The court ruled the language could be read two ways, but that the Dowdys prevailed under either interpretation. Under one interpretation, coverage existed if the injury was the “predominate or proximate cause,” while under the more stringent interpretation, coverage was barred as long as the excluded condition (diabetes) “substantially contributed” to the loss.
While agreeing diabetes was “a factor” in the injury leading to the amputation, the court determined there was no evidence diabetes “substantially” contributed to the injury. The court relied on definitions of “substantial” requiring “a significant magnitude of causation” demonstrating the diabetes was “more than merely related to the injury.”
Since Mr. Dowdy’s medical records established only that diabetes “complicated” Mr. Dowdy’s wound, the court determined diabetes did not “substantially” contribute to the injury. The car crash caused a severe injury that nearly severed Mr. Dowdy’s leg. The subsequent infection and wound issues were complicated by diabetes, but did not cause Mr. Dowdy’s amputation.

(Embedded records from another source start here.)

Lemma C8_witness :
  (propagate (logger_at (logger_ref "demo") (logging (RichLogger "demo" startup).2))
   = false ∧
   callHandlers (logger_ref "demo") (mkRecord "demo" INFO "x" None)
     (logging (RichLogger "demo" startup).2)
   = [(rich_handler 0, mkRecord "demo" INFO "x" None)]) ∧
  (propagate (logger_at (logger_ref "app") (logging (RichLogger "app" foreign_app).2))
   = true ∧
   handlers (logger_at (logger_ref "app") (logging (RichLogger "app" foreign_app).2))
   = [mkHandler (ForeignHandler 1) NOTSET]).
Proof.
  split.
  - destruct (C8_propagation_off_when_handler_is_attached startup "demo")
      as [Hoff _].
    destruct (Hoff eq_refl) as [Hp Honce]. split; [exact Hp|].
    apply Honce. simpl. unfold INFO. lia.
  - destruct (C8_propagation_off_when_handler_is_attached foreign_app "app")
      as [_ Hkeep].
    apply Hkeep. vm_compute. discriminate.
Defined.

(** C9, as stated, fails for names that are absent from the table but are
    attributes of the object all the same: [__init__] called with one
    argument returns normally, and [log] called with one argument raises
    [TypeError], not the error of an unknown name. *)
Lemma C9_absent_names_that_are_attributes :
  table_get LOG_CATEGORIES "__init__" = None ∧
  table_get LOG_CATEGORIES "log" = None ∧
  let '(made, f, w) := RichLogger "demo" startup in
  made = Returned nothing ∧
  (invoke f "__init__" "other" None w).1.1 = Returned nothing ∧
  (invoke f "log" "hello" None w).1.1 = Raised TypeError.
Proof. split; [reflexivity|]. split; [reflexivity|]. vm_compute. done. Qed.

(** C9, amended. On a constructed object, a name that is not in the table,
    is not one of the object's own attributes ([console], [logger],
    [LOG_CATEGORIES], [log], [_attach_log_methods]) and is not of the
    form [__x__] raises [AttributeError] when called; no record is made
    and the object and the process state are as before. *)
Theorem C9_unknown_name_raises_AttributeError
    (w : World) (name k message : string) (active : option Exc)
    (f : Instance) (w1 : World) :
  RichLogger name w = (Returned nothing, f, w1) →
  table_get (class_table w) k = None →
  k ∉ own_attributes →
  is_dunder k = false →
  ∀ w', invoke f k message active w' = (Raised AttributeError, f, w').
Proof.
  intros Hnew Hk Hown Hd w'.
  destruct (RichLogger_returned name w f w1 Hnew) as [_ Hloop].
  apply table_get_None in Hk.
  pose proof (attach_loop_other _ _ _ Hloop k Hk) as Hf.
  unfold own_attributes in Hown.
  repeat (apply not_elem_of_cons in Hown as [? Hown]).
  unfold base_attrs in Hf. rewrite !lookup_insert_ne, lookup_empty in Hf by done.
  unfold invoke, getattr. rewrite Hf.
  assert (class_attr k = None) as ->; [|by rewrite Hd].
  unfold class_attr.
  destruct (String.eqb_spec k "LOG_CATEGORIES"); [done|].
  destruct (String.eqb_spec k "__init__") as [->|]; [done|].
  destruct (String.eqb_spec k "log"); [done|].
  by destruct (String.eqb_spec k "_attach_log_methods").
Qed.

Lemma C9_witness :
  invoke (RichLogger "demo" startup).1.2 "verbose" "details" None
    (RichLogger "demo" startup).2
  = (Raised AttributeError, (RichLogger "demo" startup).1.2,
     (RichLogger "demo" startup).2).
Proof.
  apply (C9_unknown_name_raises_AttributeError startup "demo" "verbose" "details"
           None (RichLogger "demo" startup).1.2 (RichLogger "demo" startup).2).
  - vm_compute. reflexivity.
  - reflexivity.
  - apply (bool_decide_unpack _). vm_compute. reflexivity.
  - reflexivity.
Defined.

(** C10. A call of a category operation on a constructed object returns
    the object and the process state it was given: the instance's
    attributes, the class table, every logger's level, handlers and
    propagate flag, and the count of consoles are unchanged, whatever the
    call's outcome. *)
Theorem C10_category_call_changes_nothing
    (w : World) (name c message : string) (d : Descriptor) (active : option Exc)
    (f : Instance) (w1 : World) :
  RichLogger name w = (Returned nothing, f, w1) →
  table_get (class_table w) c = Some d →
  ∀ w',
    let res := invoke f c message active w' in
    res.1.2 = f ∧
    res.2 = w' ∧
    class_table res.2 = class_table w' ∧
    consoles res.2 = consoles w' ∧
    ∀ r, logger_level (logger_at r (logging res.2)) = logger_level (logger_at r (logging w')) ∧
         handlers (logger_at r (logging res.2)) = handlers (logger_at r (logging w')) ∧
         propagate (logger_at r (logging res.2)) = propagate (logger_at r (logging w')).
Proof.
  intros Hnew Hc w'.
  destruct (RichLogger_returned name w f w1 Hnew) as [_ Hloop].
  destruct (attach_loop_bound _ _ _ Hloop) as [Hkeys _].
  destruct (Hkeys c (table_get_key _ _ _ Hc)) as [d' Hf].
  cbv zeta. rewrite (invoke_method_frame f c d' message active w' Hf).
  done.
Qed.

Lemma C10_witness :
  let f := (RichLogger "demo" startup).1.2 in
  let w := (RichLogger "demo" startup).2 in
  (invoke f "error" "Failure: division by zero" (Some "ZeroDivisionError"%string) w).1.2 = f ∧
  (invoke f "error" "Failure: division by zero" (Some "ZeroDivisionError"%string) w).2 = w.
Proof.
  intros f w.
  destruct (C10_category_call_changes_nothing startup "demo" "error"
              "Failure: division by zero" (mkDescriptor "ERROR" "red" ERROR)
              (Some "ZeroDivisionError"%string) f w) with (w' := w)
    as (Hf & Hw & _).
  - vm_compute. reflexivity.
  - reflexivity.
  - split; [exact Hf | exact Hw].
Defined.

(** By contrast, a call that is not a category operation can change the
    state: [__init__] called again makes a console and registers a logger. *)
Example init_call_changes_state :
  let '(_, f, w) := RichLogger "demo" startup in
  consoles (invoke f "__init__" "other" None w).2 = S (consoles w) ∧
  loggerDict (logging w) !! "other" = None ∧
  loggerDict (logging (invoke f "__init__" "other" None w).2) !! "other"
  = Some (mkLogger DEBUG [rich_handler 1] false).
Proof. vm_compute. done. Qed.

(* ===================================================================== *)
(** ** Further properties of [RichLogger.log] *)
(* ===================================================================== *)






(* ===================================================================== *)
(** ** Further properties of [RichLogger.__init__] *)
(* ===================================================================== *)

Lemma logger_at_put_other (r r' : LoggerRef) (lg : Logger) (L : Logging) :
  r' ≠ r → logger_at r' (logger_put r lg L) = logger_at r' L.
Proof.
  intros Hne. destruct r as [n|], r' as [n'|]; simpl; try done.
  rewrite lookup_insert_ne; [done | congruence].
Qed.

Lemma registered_put_other (r r' : LoggerRef) (lg : Logger) (L : Logging) :
  r' ≠ r → registered r' (logger_put r lg L) ↔ registered r' L.
Proof.
  intros Hne. destruct r as [n|], r' as [n'|]; simpl; try done.
  rewrite lookup_insert_ne; [done | congruence].
Qed.



(** The constructor never removes or reorders the handlers of the logger
    it is given: the list afterwards is the list before, followed by one
    [RichHandler] exactly when the list before was empty.  So the logger is
    registered and has a handler after every construction. *)
Theorem constructor_keeps_the_handlers_it_finds (w : World) (name : string) :
  let r := logger_ref name in
  let before := handlers (logger_at r (logging w)) in
  let after := handlers (logger_at r (logging (RichLogger name w).2)) in
  after = before ++ (if decide (before = []) then [rich_handler (consoles w)] else []) ∧
  after ≠ [] ∧
  (length after = Nat.max 1 (length before)) ∧
  registered r (logging (RichLogger name w).2).
Proof.
  cbv zeta. unfold RichLogger. rewrite RichLogger_init_world, after_init_logger.
  unfold configured.
  destruct (handlers (logger_at (logger_ref name) (logging w))) as [|h hs] eqn:E;
    cbn [handlers].
  - split; [done|]. split; [done|]. split; [done|].
    unfold after_init. apply registered_put.
  - rewrite decide_False by done. rewrite app_nil_r.
    split; [done|]. split; [done|]. split; [simpl; lia|].
    unfold after_init. apply registered_put.
Qed.

(** The constructor changes one logger only: every logger other than the
    named one keeps its level, handlers and propagate flag and stays
    registered or unregistered as it was; the class table is not written,
    and one console is made, whether or not a handler is attached. *)
Theorem constructor_touches_only_the_named_logger
    (w : World) (name : string) (r' : LoggerRef) :
  r' ≠ logger_ref name →
  logger_at r' (logging (RichLogger name w).2) = logger_at r' (logging w) ∧
  (registered r' (logging (RichLogger name w).2) ↔ registered r' (logging w)) ∧
  class_table (RichLogger name w).2 = class_table w ∧
  consoles (RichLogger name w).2 = S (consoles w).
Proof.
  intros Hne. unfold RichLogger. rewrite RichLogger_init_world.
  unfold after_init. cbn [logging class_table consoles].
  split; [by apply logger_at_put_other|]. split; [by apply registered_put_other|].
  done.
Qed.

Lemma constructor_touches_only_the_named_logger_witness :
  logger_at (Some "app"%string) (logging (RichLogger "demo" foreign_app).2)
  = mkLogger NOTSET [mkHandler (ForeignHandler 1) NOTSET] true ∧
  (registered (Some "app"%string) (logging (RichLogger "demo" foreign_app).2)
   ↔ registered (Some "app"%string) (logging foreign_app)) ∧
  class_table (RichLogger "demo" foreign_app).2 = LOG_CATEGORIES ∧
  consoles (RichLogger "demo" foreign_app).2 = 1%nat.
Proof.
  apply (constructor_touches_only_the_named_logger foreign_app "demo"
           (Some "app"%string)).
  vm_compute. discriminate.
Defined.

(** [__init__] on an object that does not shadow the two class attributes
    it looks up: the outcome is the outcome of the loop. *)
Lemma RichLogger_init_unfold (self : Instance) (name : string) (w : World) :
  self !! "_attach_log_methods" = None →
  self !! "LOG_CATEGORIES" = None →
  RichLogger_init self name w
  = match attach_loop (class_table w)
            (<["logger" := ALogger (logger_ref name)]>
               (<["console" := AConsole (consoles w)]> self)) with
    | (None, f) => (Returned nothing, f, after_init name w)
    | (Some err, f) => (Raised err, f, after_init name w)
    end.
Proof.
  intros Ha Ht. pose proof (RichLogger_init_world self name w) as Hw.
  unfold RichLogger_init in *.
  pose proof (getLogger_ref name (logging w)) as Hr.
  destruct (getLogger name (logging w)) as [r L'] eqn:E. simpl in Hr. subst r.
  set (self1 := <["logger" := ALogger (logger_ref name)]>
                  (<["console" := AConsole (consoles w)]> self)) in *.
  assert (getattr self1 "_attach_log_methods" = FoundClass CAttach) as Ha1.
  { unfold getattr, self1. by rewrite !lookup_insert_ne, Ha by done. }
  assert (getattr self1 "LOG_CATEGORIES" = FoundClass CTable) as Ht1.
  { unfold getattr, self1. by rewrite !lookup_insert_ne, Ht by done. }
  rewrite Ha1 in *. unfold attach_log_methods in *. rewrite Ht1 in *.
  cbn [class_table] in *.
  destruct (attach_loop (class_table w) self1) as [[err|] f]; simpl in Hw;
    by rewrite Hw.
Qed.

Because this type of language frequently appears in Accidental Death & Dismemberment policies as well as health and disability policies, the Dowdy ruling is helpful for many ERISA participants seeking coverage.
Who decides whether a person’s entitled to coverage under an ERISA plan? Given ERISA gives plan participants the right to take the company to court to dispute coverage denials, you might think the judge decides. But the answer’s not that simple. Often, the insurer itself can decide whether you’re covered under the terms of the plan, and the judge in a lawsuit is not always allowed to tell the company it was wrong.

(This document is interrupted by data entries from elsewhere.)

Lemma StartApplication_fresh (priority : Z) :
  exists calls,
    StartApplication (SetRemote (construct priority)) =
      Done (mkState priority 0
              (Some (if priority =? 0 then newSocket
                     else sockSetPriority priority newSocket))
              (Some 0) true 0 0 0 [mkSimEvent 0 0] 1, calls) /\
    countCalls isSockSend calls = 0%nat /\
    scheduleDelays calls = [].
Proof.
  unfold StartApplication, SetRemote, construct. cbn.
  destruct (priority =? 0); eexists; repeat split; reflexivity.
Qed.

Lemma StopApplication_post (s : State) (sk : Socket) :
  m_socket s = Some sk ->
  StopApplication s =
    Done (set_socket (Some (sockClose sk)) (Cancel (m_sendEvent s) s),
          [SimCancel (m_sendEvent s); SockClose]).
Proof. intros H. unfold StopApplication. cbn. now rewrite H. Qed.

(** The client once started: running, nothing sent, one [Send] pending
    at time 0. *)
Lemma started_runningInv (cfg : Config) (priority : Z) :
  0 <= m_maxPackets cfg ->
  runningInv cfg
    (mkState priority 0
       (Some (if priority =? 0 then newSocket
              else sockSetPriority priority newSocket))
       (Some 0) true 0 0 0 [mkSimEvent 0 0] 1).
Proof.
  intros Hmax. split; [|split].
  - eexists. split; [reflexivity|]. now destruct (priority =? 0).
  - intros _. eexists. split; reflexivity.
  - intros H. exfalso. apply H. unfold mayRearm. cbn. lia.
Qed.

(** A new client, started, [n] turns later, when the run returns. *)
Lemma started_turns_inv (cfg : Config) (priority : Z) (n : nat)
  (s' : State) (calls : list Call) :
  0 <= m_maxPackets cfg ->
  exec cfg (OpStart :: repeat OpEvent n) (SetRemote (construct priority))
    = Done (s', calls) ->
  runningInv cfg s' /\
  m_sent s' = sentAfter cfg 0 n /\
  Z.of_nat (countCalls isSockSend calls) = m_sent s' /\
  timeline s' = DelayDecomposition.Zsum (scheduleDelays calls) /\
  Forall (wholeSlots cfg) (scheduleDelays calls).
Proof.
  intros Hmax Hrun.
  destruct (StartApplication_fresh priority) as (calls0 & Hstart & Hcount0 & Hd0).
  destruct (exec_inv _ _ _ _ _ _ Hrun) as (s1 & calls1 & calls2 & Hstep & Hrest & ->).
  cbn [perform] in Hstep. rewrite Hstart in Hstep. injection Hstep as <- <-.
  destruct (run_turns_inv cfg Hmax n _ s' calls2
              (started_runningInv cfg priority Hmax) ltac:(cbn; lia) Hrest)
    as (Hinv & _ & Hsent & Hcount & Htime & Hall).
  cbn [m_sent timeline queue ev_ts] in Hsent, Hcount, Htime.
  split; [assumption|]. split; [assumption|].
  split; [rewrite countCalls_app; lia|].
  rewrite scheduleDelays_app, Hd0. cbn [app].
  split; [rewrite Htime; reflexivity|assumption].
Qed.

(** With valid draws that run returns. *)
Lemma started_returns (cfg : Config) (priority : Z) (n : nat) :
  validDraws cfg -> 0 <= m_maxPackets cfg ->
  exists s' calls,
    exec cfg (OpStart :: repeat OpEvent n) (SetRemote (construct priority))
      = Done (s', calls).
Proof.
  intros Hv Hmax.
  destruct (StartApplication_fresh priority) as (calls0 & Hstart & _).
  destruct (run_returns cfg Hv n _ (started_runningInv cfg priority Hmax))
    as (s' & calls & Hrun).
  exists s', (calls0 ++ calls).
  exact (exec_cons cfg OpStart _ _ _ _ _ _ Hstart Hrun).
Qed.

(** A freshly started client, [n] turns of the loop later. *)
Lemma started_run (cfg : Config) (priority : Z) (n : nat) :
  validDraws cfg -> 0 < m_maxPackets cfg ->
  exists s' calls,
    exec cfg (OpStart :: repeat OpEvent n) (SetRemote (construct priority))
      = Done (s', calls) /\
    runningInv cfg s' /\
    m_sent s' = Z.min (Z.of_nat n) (m_maxPackets cfg) /\
    Z.of_nat (countCalls isSockSend calls) = m_sent s'.
Proof.
  intros Hv Hmax.
  destruct (started_returns cfg priority n Hv ltac:(lia)) as (s' & calls & Hrun).
  destruct (started_turns_inv cfg priority n s' calls ltac:(lia) Hrun)
    as (Hinv & Hsent & Hcount & _).
  exists s', calls. split; [exact Hrun|]. split; [exact Hinv|].
  split; [|exact Hcount].
  rewrite Hsent. unfold sentAfter.
  destruct (Z.eqb_spec (m_maxPackets cfg) 0); [lia|reflexivity].
Qed.

(** C5.  A [Send] that returns has computed an interval and has a pending
    next [Send] exactly when [maxPackets] is 0 or the sent counter is
    still below [maxPackets]; that event is then due at the current time
    plus the interval.  With valid draws a [Send] on a running client does
    return, and with [maxPackets = 3] the started client has, after [n]
    turns of the scheduler that return, sent [min n 3] packets; from the
    third turn on nothing is pending any more, and the client is still
    running: it is stopped only by [StopApplication]; with valid draws
    those turns do return. *)
Theorem rearm_until_max_packets :
  (forall (cfg : Config) (s s' : State) (calls : list Call),
     Send cfg s = Done (s', calls) ->
     exists interval,
       nextInterval cfg (uniformForInterval cfg (intervalDraws s))
         = Done interval /\
       m_sent s' = m_sent s + 1 /\
       lifecycle s' = lifecycle s /\
       (isPending (m_sendEvent s') (queue s') = true <-> mayRearm cfg s') /\
       (mayRearm cfg s' ->
        m_sendEvent s' = Some (nextUid s) /\
        queue s' =
          insertEvent (mkSimEvent (now s + interval) (nextUid s)) (queue s)) /\
       (~ mayRearm cfg s' -> queue s' = queue s)) /\
  (forall (cfg : Config) (s : State) (sk : Socket),
     validDraws cfg ->
     m_socket s = Some sk -> IsExpired (m_sendEvent s) s = true ->
     exists s' calls, Send cfg s = Done (s', calls)) /\
  (forall (cfg : Config) (priority : Z) (n : nat),
     m_maxPackets cfg = 3 ->
     (forall s' calls,
        exec cfg (OpStart :: repeat OpEvent n) (SetRemote (construct priority))
          = Done (s', calls) ->
        m_sent s' = Z.min (Z.of_nat n) 3 /\
        countCalls isSockSend calls = Nat.min n 3 /\
        ((3 <= n)%nat ->
         queue s' = [] /\ IsExpired (m_sendEvent s') s' = true) /\
        lifecycle s' = Running /\
        exists s'' calls',
          StopApplication s' = Done (s'', calls') /\ lifecycle s'' = Stopped) /\
     (validDraws cfg ->
      exists s' calls,
        exec cfg (OpStart :: repeat OpEvent n) (SetRemote (construct priority))
          = Done (s', calls))).
Proof.
  split; [|split].
  - intros cfg s s' calls Hsend.
    destruct (Send_post _ _ _ _ Hsend)
      as (sk & interval & Hsk & Hexp & Hint & Hsent & _ & _ & (sk' & Hsk' & Hcl)
          & _ & Harm & Hquiet).
    exists interval. split; [assumption|]. split; [assumption|].
    split; [exact (lifecycle_closed _ _ _ _ Hsk Hsk' Hcl)|].
    split; [|split].
    + split.
      * intros Hpend. destruct (mayRearm_dec cfg s') as [H|H]; [assumption|].
        destruct (Hquiet H) as (Hq & Hev & _). rewrite Hq, Hev in Hpend.
        unfold IsExpired in Hexp. rewrite Hpend in Hexp. discriminate.
      * intros H. destruct (Harm H) as (-> & -> & _).
        apply (isPending_insert (mkSimEvent _ (nextUid s))).
    + intros H. destruct (Harm H) as (Hev & Hq & _). split; assumption.
    + intros H; exact (proj1 (Hquiet H)).
  - intros cfg s sk Hv Hsk Hexp.
    destruct (Send_ok cfg s sk Hv Hsk Hexp) as (k & _ & _ & Hsend).
    cbn zeta in Hsend. eauto.
  - intros cfg priority n Hmax.
    split; [|intros Hv; apply started_returns; [exact Hv|lia]].
    intros s' calls Hrun.
    destruct (started_turns_inv cfg priority n s' calls ltac:(lia) Hrun)
      as (Hinv & Hsent & Hcount & _).
    unfold sentAfter in Hsent. rewrite Hmax in Hsent. cbn [Z.eqb] in Hsent.
    split; [lia|]. split; [lia|].
    destruct Hinv as ((sk & Hsk & Hopen) & _ & Hq).
    split.
    + intros Hn.
      assert (Hqueue : queue s' = [])
        by (apply Hq; unfold mayRearm; rewrite Hmax; lia).
      split; [assumption|].
      unfold IsExpired. rewrite Hqueue. now destruct (m_sendEvent s').
    + split; [unfold lifecycle; now rewrite Hsk, Hopen|].
      eexists. eexists. split; [exact (StopApplication_post s' sk Hsk)|].
      reflexivity.
Qed.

Most ERISA benefit plans contain language in which the plan gives itself (or the administrator it hires) unlimited discretion to decide who’s entitled to benefits. These are called “discretionary clauses.” For example, employer-sponsored health coverage might only cover surgery or prescriptions that are “medically necessary” and give the plan itself the unlimited right to decide what is “medically necessary.” These provisions effectively allow your insurance plan to decide you aren’t entitled to coverage “because we said so,” even if a judge decides the weight of the evidence shows you’re entitled to coverage.

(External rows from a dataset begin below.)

Lemma batch_step_reliable (raw : string) (w : world B) :
  reliable drv -> accepted raw = true ->
  exists b text,
    driver_get (lookup_url raw) (browser w) = Some b
    /\ driver_html_text b = Some text
    /\ batch_step raw w
       = (Returned tt,
          mkWorld b (requests w ++ [lookup_url raw]) (slept w + 2)
            (stdout w ++ [report (normalize raw) (is_found text)])
            (matches w ++ [(normalize raw, is_found text)])).
Proof.
  intros [Hget Htext] Ha. rewrite batch_step_accepted by assumption.
  destruct (driver_get (lookup_url raw) (browser w)) as [b|] eqn:Hg;
    [|now apply Hget in Hg].
  destruct (driver_html_text b) as [text|] eqn:Ht; [|now apply Htext in Ht].
  now exists b, text.
Qed.

Lemma for_each_reliable_effects (isbns : list string) (w : world B) :
  reliable drv ->
  requests (snd (for_each isbns w))
  = (requests w ++ map lookup_url (filter accepted isbns))%list
  /\ slept (snd (for_each isbns w))
     = slept w + 2 * Z.of_nat (List.length (filter accepted isbns)).
Proof.
  intros Hrel. revert w. induction isbns as [|raw rest IH]; intros w.
  - cbn. rewrite app_nil_r. split; [reflexivity | lia].
  - rewrite for_each_cons. cbn [filter]. destruct (accepted raw) eqn:Ha.
    + destruct (batch_step_reliable raw w Hrel Ha) as (b & text & _ & _ & ->).
      match goal with |- context [for_each rest ?w1] =>
        destruct (IH w1) as [Hr Hs]
      end.
      cbn [requests slept] in Hr, Hs. rewrite Hr, Hs, <- app_assoc.
      cbn [map List.length app]. split; [reflexivity | lia].
    + rewrite batch_step_rejected by assumption.
      match goal with |- context [for_each rest ?w1] =>
        destruct (IH w1) as [Hr Hs]
      end.
      cbn [requests slept] in Hr, Hs. now rewrite Hr, Hs.
Qed.
(** * cctl: machine lifecycle and etcd recovery commands

    A shallow embedding of [cmd/machine.go] (the [create machine],
    [delete machine] commands and the [recover etcd] command that is
    concatenated to it) and of the provider-config codec
    ([SSHProviderConfigCodec]), with the properties of the design
    document proved or refuted on the embedding.

    Go strings are byte strings ([string]); Go slices are lists; a Go
    pointer that may be [nil] is an [option]; a function returning an
    [error] returns an [outcome]; the remote machines, the actuator and
    the codec helpers of ssh-provider are collaborators given as a
    record of functions. *)

From Stdlib Require Import NArith ZArith Ascii Lia.
From stdpp Require Import gmap strings list fin_maps sorting.

Open Scope string_scope.
Open Scope list_scope.

(** ** Errors, log lines and outcomes *)

(** An error built by [fmt.Errorf], a line given to [log.Printf] or the
    diagnostic of [log.Fatalf]: the format string of the source and its
    arguments, left unformatted. *)
Inductive error : Type :=
| Errorf (format : string) (args : list arg)
with arg : Type :=
| AStr (s : string)
| AInt (z : Z)
| AMember (id : N) (name : string) (peerURLs clientURLs : list string)
| AErr (e : error).

(** How a Go function ends: it returns (with a value, or with a non-nil
    [error]), the process exits in [log.Fatalf], or the runtime panics
    on a nil pointer dereference. *)
Inductive outcome (A : Type) : Type :=
| Ret (a : A)
| Err (e : error)
| Exit (e : error)
| Panic.
Arguments Ret {A} a.
Arguments Err {A} e.
Arguments Exit {A} e.
Arguments Panic {A}.

(** ** strings.Fields

    [strings.Fields] splits around runs of white space as defined by
    [unicode.IsSpace], decoding the string as UTF-8; an invalid byte
    decodes to [RuneError] with width 1 and is not white space. *)
Module GoStrings.

Definition rune := N.
Definition RuneError : rune := 0xFFFD%N.

Definition inRange (lo hi b : N) : bool := (lo <=? b)%N && (b <=? hi)%N.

That’s because the U.S. Supreme Court decided, in the Firestone Tire & Rubber Co. v. Bruch case, that “discretionary clauses” mean the judge in an ERISA lawsuit must defer to the company’s decision – even if the judge decides the company was wrong – unless the decision was so badly made that it was “arbitrary and capricious.” For instance, if the company decides the surgery your doctor recommended isn’t “medically necessary,” even though six physicians say you need the surgery and only one says it’s unnecessary, the court can’t say the company got it wrong. Where there’s a discretionary clause, the court can only disagree with the company’s decision if the company’s decision was not just wrong but “arbitrary and capricious.”
Surprising nobody, after the Firestone decision, every ERISA plan promptly added discretionary clauses making it easier for the company to deny claims.
Fortunately for plan participants, voters in many states, including Washington State, responded by enacting legislation prohibiting discretionary clauses.
The upshot is plan participants in states like Washington where discretionary clauses are unlawful have a significantly better chance at obtaining coverage for surgery, prescriptions, disability benefits or other ERISA-governed benefits because the company can’t deny claims simply “because we said so.”